Prosecutors won’t block parole for the man convicted in Robert F. Kennedy’s 1968 assassination, according to reports. 

Sirhan Sirhan, 77, is facing his 16th parole hearing on Friday for gunning down Kennedy in the lobby of a Los Angeles hotel on June 5, 1968, shortly after the New York senator had won the California and South Dakota Democratic presidential primaries. He was convicted of first-degree murder and sentenced to 53 years behind bars with the possibility of parole.

Los Angeles County District Attorney George Gascón, a former police officer and Democrat who ran on a reform platform, explained the decision should be made by the California Parole Board, not by prosecutors, despite his admiration for the Kennedys. 

“I can get very emotionally wrapped around my personal feelings [about] someone that killed someone that I thought could have been an incredible president for this country,” Gascón said, according to the Associated Press. “But that has no place in this process. Just like it doesn’t for the person nobody knows about.” 

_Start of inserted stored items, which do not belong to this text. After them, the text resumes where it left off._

(** X22. From indexing to lookup: over a consistent index, a 200 answer of
    the similar-cases route whose matches are records of the index contains
    no entry whose question id is the queried one. *)
Theorem consistent_index_never_returns_queried_case
    (idx : gmap (list N) Vector)
    (svc : SimilarCasesApi.Services) (req : SimilarCasesApi.Request)
    (cs : list SimilarCasesApi.SimilarCase) (queried : jsstring)
    (Hc : consistent idx)
    (Hdrawn : forall v k ms, SimilarCasesApi.index_query svc v k = Returns ms ->
                             drawnFrom idx ms)
    (Hq : SimilarCasesApi.truthy (SimilarCasesApi.questionId (SimilarCasesApi.body req))
          = Some queried)
    (Hok : SimilarCasesApi.handler svc req
           = {| SimilarCasesApi.status := 200;
                SimilarCasesApi.payload := SimilarCasesApi.SimilarBody cs |}) :
  Forall (fun c => SimilarCasesApi.sc_questionId c <> queried) cs.
Proof.
  destruct (ApiFacts.handler_200 _ _ _ Hok)
    as (queried' & t & d & v & ms & Hq' & _ & _ & _ & Hms & ->).
  rewrite Hq in Hq'. injection Hq' as <-.
  specialize (Hdrawn _ _ _ Hms). unfold drawnFrom in Hdrawn.
  rewrite Forall_forall in Hdrawn.
  apply Forall_map, Forall_forall. intros m Hm. simpl.
  pose proof (ApiFacts.others_not_queried queried
                (default 5 (SimilarCasesApi.topK (SimilarCasesApi.body req))) ms) as Hne.
  rewrite Forall_forall in Hne.
  destruct (Hdrawn m (ApiFacts.others_from_answer _ _ _ m Hm)) as (rec & Hrec & Hmeta).
  rewrite <- Hmeta, (Hc _ _ Hrec). by apply Hne.
Qed.

End IndexCaseMore.

Module IndexCaseExamples.
Import IndexCaseApi IndexCaseMore Samples ApiSamples.

Lemma empty_consistent : consistent ∅.
Proof. intros k v. by rewrite lookup_empty. Qed.

Lemma index_two_consistent : consistent index_two.
Proof.
  apply handler_consistent; [discriminate|].
  apply handler_consistent; [discriminate|]. apply empty_consistent.
Qed.

Lemma matches_of_drawn idx n : drawnFrom idx (take n (matches_of idx)).
Proof.
  apply Forall_take, Forall_map, Forall_forall. intros [k v] Hkv. simpl.
  exists v. split; [|reflexivity]. by apply elem_of_map_to_list.
Qed.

Gascón was adamant prosecutors shouldn’t play any role in parole hearings, particularly in decades-old cases.

“The role of a prosecutor and their access to information ends at sentencing,” Alex Bastian, special advisor to Gascón, said in a statement sent to Oxygen.com on Friday.

Sirhan’s freedom now hangs in the balance.

"We can’t change the past, but he was not sentenced to life without the possibility of parole," Sirhan’s attorney, Angela Berry, told the Associated Press this week. "To justify denying it based on the gravity of the crime and the fact that it disenfranchised millions of Americans is ignoring the rehabilitation that has occurred and that rehabilitation is a more relevant indicator of whether or not a person is still a risk to society."

Berry is hopeful that the absence of prosecutors' input will finally boost his chances of securing release.

"I like to think it’ll make a difference,” Berry added. “But I think everybody is not impervious to the fact that this is political.”

Kennedy was shot three times point blank from behind with a .22 caliber revolver. One bullet pierced his skull, entering his brain. Five others were also wounded in the shooting spree.

Kennedy was transported to the Good Samaritan Hospital, where he died on June 6. A massive funeral was held for him on June 8, 1968 in New York. 

Sirhan Sirhan G

Following his arrest, Sirhan admitted to the shooting but said he didn’t recall pulling the trigger. The Palestinian man was subsequently painted as a radical militant by prosecutors and the press. He was convicted in 1969.

Sirhan later claimed he carried out Kennedy’s assassination because he was angered over the rising politician’s pro-Israel stance. 

"My only connection with Robert Kennedy was his sole support of Israel and his deliberate attempt to send those 50 [fighter jet] bombers to Israel to obviously do harm to the Palestinians," Sirhan told British journalist David Frost in 1980. 

Sirhan blamed the shooting on a mixture of alcohol and bitter feelings toward the one-year anniversary of the 1967 Arab-Israeli war.

Kennedy’s killing is considered to be one of the first acts of political violence on American soil resulting from the decades-old Middle Eastern conflict.

If paroled, Sirhan said he hopes to be deported to Jordan or either reside with his brother in Pasadena, California.